▶

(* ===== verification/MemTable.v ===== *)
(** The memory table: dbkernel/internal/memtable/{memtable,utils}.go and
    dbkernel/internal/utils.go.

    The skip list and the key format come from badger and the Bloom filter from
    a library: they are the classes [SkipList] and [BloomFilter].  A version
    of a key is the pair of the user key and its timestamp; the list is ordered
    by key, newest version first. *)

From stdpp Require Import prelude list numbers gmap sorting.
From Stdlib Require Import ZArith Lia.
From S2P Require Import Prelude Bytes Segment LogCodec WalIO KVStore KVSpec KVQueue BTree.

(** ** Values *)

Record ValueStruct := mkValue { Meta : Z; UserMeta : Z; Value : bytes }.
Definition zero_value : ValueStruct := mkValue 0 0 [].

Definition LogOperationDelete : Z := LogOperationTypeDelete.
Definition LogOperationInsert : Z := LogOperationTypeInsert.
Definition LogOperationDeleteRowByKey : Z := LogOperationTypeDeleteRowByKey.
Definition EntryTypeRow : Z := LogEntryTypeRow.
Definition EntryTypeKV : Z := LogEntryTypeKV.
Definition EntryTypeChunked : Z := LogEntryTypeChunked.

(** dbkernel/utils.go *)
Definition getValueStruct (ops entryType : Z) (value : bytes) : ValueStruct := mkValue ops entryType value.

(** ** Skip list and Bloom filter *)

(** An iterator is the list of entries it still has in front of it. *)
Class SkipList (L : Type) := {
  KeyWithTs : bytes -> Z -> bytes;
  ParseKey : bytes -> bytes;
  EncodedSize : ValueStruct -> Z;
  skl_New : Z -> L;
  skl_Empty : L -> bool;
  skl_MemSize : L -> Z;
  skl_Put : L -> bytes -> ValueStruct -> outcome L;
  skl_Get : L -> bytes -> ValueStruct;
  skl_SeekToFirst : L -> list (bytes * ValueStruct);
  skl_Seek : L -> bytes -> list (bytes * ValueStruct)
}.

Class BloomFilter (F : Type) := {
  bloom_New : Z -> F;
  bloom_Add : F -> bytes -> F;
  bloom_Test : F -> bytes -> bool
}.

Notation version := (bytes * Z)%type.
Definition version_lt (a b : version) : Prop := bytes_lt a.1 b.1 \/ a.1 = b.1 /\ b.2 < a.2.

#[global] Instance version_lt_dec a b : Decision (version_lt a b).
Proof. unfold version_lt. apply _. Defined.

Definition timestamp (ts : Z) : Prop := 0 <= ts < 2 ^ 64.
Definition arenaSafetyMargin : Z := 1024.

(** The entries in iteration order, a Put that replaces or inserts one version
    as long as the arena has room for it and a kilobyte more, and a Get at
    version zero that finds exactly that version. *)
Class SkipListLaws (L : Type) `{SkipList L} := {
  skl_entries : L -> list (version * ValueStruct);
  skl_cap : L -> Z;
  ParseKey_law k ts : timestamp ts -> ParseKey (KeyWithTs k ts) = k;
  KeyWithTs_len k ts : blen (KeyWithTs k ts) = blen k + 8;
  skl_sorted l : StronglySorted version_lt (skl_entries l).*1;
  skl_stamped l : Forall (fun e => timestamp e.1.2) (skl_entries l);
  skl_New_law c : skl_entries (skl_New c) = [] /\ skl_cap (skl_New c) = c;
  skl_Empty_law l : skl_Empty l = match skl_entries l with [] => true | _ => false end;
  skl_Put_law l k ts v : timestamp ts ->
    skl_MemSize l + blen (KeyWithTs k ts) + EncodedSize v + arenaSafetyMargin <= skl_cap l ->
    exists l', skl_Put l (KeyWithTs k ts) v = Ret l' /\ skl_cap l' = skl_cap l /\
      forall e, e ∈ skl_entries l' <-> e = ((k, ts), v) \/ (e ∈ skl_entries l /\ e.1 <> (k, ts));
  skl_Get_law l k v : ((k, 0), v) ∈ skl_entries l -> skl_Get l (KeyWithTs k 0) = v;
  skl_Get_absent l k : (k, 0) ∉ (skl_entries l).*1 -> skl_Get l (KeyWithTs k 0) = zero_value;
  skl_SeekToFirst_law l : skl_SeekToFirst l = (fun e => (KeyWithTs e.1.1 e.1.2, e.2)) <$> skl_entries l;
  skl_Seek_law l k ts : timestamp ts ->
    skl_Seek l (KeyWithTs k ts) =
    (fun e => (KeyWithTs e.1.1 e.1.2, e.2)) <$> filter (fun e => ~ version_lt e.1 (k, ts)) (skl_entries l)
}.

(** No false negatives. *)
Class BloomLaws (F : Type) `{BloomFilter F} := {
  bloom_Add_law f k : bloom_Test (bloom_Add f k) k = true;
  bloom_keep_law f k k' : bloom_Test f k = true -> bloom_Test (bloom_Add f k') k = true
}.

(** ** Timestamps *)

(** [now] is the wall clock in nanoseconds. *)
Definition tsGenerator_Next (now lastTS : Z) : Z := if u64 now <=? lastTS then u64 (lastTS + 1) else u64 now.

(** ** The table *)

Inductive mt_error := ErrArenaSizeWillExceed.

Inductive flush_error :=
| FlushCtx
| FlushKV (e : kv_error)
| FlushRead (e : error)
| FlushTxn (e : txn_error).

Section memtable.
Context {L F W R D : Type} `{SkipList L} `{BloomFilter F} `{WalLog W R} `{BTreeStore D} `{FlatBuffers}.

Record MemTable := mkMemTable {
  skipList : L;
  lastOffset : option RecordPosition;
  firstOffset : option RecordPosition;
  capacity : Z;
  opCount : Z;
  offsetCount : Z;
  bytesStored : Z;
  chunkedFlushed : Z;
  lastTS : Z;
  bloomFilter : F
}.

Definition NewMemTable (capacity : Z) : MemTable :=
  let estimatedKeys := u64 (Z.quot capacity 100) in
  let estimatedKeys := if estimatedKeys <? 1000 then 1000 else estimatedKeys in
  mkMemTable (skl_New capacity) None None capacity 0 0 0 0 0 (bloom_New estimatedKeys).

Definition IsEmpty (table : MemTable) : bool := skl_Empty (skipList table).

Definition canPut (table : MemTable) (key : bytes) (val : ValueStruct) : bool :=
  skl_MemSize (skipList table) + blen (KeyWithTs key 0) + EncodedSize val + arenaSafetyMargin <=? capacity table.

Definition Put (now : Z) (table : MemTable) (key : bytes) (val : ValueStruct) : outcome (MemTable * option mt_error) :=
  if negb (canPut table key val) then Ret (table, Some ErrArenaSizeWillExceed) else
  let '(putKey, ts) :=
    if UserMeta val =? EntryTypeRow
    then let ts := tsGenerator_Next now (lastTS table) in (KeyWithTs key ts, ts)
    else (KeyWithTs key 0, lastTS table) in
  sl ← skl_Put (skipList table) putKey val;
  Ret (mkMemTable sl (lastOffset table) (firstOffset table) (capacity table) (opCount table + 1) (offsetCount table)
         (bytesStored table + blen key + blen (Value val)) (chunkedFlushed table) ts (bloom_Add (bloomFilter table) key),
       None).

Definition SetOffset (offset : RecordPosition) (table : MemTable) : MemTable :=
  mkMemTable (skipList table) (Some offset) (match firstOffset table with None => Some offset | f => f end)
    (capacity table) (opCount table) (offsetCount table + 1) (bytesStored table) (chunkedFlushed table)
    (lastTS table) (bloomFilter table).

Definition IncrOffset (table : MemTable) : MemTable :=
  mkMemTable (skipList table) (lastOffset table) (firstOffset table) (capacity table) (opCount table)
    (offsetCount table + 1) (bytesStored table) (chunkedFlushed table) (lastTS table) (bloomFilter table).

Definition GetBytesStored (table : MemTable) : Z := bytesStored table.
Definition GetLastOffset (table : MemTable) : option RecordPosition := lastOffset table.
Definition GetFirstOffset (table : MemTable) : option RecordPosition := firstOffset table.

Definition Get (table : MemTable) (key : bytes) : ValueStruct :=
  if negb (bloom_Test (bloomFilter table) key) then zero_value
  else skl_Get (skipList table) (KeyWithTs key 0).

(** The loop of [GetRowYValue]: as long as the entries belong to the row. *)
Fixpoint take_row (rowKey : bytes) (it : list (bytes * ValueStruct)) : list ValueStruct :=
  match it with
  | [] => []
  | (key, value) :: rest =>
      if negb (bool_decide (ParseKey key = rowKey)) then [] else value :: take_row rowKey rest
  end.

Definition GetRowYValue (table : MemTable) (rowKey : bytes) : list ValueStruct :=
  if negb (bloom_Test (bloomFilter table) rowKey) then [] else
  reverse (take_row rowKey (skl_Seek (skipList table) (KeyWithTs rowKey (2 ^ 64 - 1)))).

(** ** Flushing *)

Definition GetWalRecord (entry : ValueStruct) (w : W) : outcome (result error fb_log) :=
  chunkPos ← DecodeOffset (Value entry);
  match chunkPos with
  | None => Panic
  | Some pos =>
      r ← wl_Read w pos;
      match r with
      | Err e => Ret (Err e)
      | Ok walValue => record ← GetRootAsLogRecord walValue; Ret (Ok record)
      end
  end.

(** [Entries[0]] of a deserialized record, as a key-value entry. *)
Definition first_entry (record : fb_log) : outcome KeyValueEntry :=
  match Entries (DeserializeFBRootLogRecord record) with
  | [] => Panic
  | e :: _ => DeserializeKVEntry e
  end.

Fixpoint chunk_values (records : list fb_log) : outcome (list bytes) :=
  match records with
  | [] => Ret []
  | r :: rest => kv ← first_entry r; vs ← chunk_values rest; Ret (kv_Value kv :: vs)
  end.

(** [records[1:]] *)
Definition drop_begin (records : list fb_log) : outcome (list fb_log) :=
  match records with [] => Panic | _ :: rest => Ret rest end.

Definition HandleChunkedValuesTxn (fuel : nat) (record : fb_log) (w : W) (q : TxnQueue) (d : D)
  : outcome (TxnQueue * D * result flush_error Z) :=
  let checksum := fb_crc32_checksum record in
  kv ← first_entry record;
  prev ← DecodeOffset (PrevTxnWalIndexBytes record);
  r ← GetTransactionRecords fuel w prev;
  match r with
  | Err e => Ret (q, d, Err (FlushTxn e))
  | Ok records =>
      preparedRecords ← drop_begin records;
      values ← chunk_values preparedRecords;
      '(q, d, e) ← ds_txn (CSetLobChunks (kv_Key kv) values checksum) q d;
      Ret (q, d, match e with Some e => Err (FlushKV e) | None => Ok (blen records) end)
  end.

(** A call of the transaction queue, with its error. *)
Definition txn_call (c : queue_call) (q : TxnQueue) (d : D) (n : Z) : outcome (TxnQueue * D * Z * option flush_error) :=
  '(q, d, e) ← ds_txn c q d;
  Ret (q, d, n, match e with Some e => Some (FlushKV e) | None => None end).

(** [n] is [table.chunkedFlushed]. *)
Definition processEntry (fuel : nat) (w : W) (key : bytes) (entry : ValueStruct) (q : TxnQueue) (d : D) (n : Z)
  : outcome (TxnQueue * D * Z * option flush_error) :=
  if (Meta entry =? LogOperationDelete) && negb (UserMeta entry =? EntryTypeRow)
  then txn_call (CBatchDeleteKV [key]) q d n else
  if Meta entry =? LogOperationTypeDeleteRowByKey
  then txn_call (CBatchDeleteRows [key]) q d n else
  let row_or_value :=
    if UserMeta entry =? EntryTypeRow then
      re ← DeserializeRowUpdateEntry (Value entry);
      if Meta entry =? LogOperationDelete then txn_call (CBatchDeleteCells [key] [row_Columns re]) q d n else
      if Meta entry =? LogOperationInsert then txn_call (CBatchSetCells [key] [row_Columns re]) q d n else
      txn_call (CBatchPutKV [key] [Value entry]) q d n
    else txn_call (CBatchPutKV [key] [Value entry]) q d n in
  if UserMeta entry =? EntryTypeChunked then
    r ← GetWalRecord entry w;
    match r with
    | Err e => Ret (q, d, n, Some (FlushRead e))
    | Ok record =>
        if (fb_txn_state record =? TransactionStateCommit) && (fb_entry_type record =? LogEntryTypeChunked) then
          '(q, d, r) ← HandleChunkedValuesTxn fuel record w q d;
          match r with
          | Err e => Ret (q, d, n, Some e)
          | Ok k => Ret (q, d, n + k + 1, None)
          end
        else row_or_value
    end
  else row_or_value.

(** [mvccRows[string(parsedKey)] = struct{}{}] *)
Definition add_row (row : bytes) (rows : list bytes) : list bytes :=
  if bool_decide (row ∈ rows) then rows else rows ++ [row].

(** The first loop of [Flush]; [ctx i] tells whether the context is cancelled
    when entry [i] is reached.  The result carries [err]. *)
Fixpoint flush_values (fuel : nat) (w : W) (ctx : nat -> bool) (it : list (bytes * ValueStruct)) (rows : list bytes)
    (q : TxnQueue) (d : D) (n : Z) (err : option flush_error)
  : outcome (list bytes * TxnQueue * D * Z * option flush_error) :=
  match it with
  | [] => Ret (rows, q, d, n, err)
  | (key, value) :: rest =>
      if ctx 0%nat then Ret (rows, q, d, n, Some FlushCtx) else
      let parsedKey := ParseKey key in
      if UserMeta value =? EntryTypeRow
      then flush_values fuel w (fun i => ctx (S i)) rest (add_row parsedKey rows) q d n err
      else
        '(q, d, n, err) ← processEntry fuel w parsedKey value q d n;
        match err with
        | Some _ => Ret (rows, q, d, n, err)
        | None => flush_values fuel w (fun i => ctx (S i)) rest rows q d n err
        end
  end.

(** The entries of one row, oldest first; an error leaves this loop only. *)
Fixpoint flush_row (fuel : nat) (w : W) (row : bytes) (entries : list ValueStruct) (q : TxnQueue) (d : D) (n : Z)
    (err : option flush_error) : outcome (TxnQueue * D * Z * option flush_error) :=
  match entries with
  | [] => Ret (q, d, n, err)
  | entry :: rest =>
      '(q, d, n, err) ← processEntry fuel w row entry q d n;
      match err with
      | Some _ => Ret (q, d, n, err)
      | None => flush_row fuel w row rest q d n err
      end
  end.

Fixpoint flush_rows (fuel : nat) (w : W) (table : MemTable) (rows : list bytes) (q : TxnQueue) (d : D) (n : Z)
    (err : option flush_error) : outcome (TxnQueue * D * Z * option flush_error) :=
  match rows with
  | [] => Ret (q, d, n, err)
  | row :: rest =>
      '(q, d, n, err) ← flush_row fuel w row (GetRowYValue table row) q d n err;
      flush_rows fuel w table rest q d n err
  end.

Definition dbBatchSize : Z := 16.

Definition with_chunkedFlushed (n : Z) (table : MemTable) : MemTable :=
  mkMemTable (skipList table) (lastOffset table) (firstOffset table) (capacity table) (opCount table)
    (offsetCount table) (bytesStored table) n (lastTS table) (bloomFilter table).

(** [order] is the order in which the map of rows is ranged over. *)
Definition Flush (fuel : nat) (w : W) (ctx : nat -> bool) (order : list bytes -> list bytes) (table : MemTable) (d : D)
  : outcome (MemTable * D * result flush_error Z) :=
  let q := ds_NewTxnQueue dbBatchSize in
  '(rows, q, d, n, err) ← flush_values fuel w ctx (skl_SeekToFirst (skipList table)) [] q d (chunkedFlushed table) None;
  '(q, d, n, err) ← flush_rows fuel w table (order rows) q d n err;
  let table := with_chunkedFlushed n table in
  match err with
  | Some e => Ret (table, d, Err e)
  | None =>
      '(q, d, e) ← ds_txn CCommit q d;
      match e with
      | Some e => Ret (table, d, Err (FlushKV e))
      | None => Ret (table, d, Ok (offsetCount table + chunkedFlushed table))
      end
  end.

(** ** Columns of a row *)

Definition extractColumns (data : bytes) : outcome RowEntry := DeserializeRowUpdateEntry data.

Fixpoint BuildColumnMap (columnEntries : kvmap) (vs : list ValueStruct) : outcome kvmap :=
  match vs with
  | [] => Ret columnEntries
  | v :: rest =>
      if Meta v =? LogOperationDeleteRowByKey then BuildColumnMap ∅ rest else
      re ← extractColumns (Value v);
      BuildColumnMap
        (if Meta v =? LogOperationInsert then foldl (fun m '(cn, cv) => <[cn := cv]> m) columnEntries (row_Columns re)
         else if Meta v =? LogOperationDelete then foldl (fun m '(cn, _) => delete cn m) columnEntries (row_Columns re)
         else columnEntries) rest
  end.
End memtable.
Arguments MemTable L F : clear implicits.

◀

### Task instructions
Taking the listing above as a whole, count the lines that include the word "true" and report the figure only.

### Written solution
3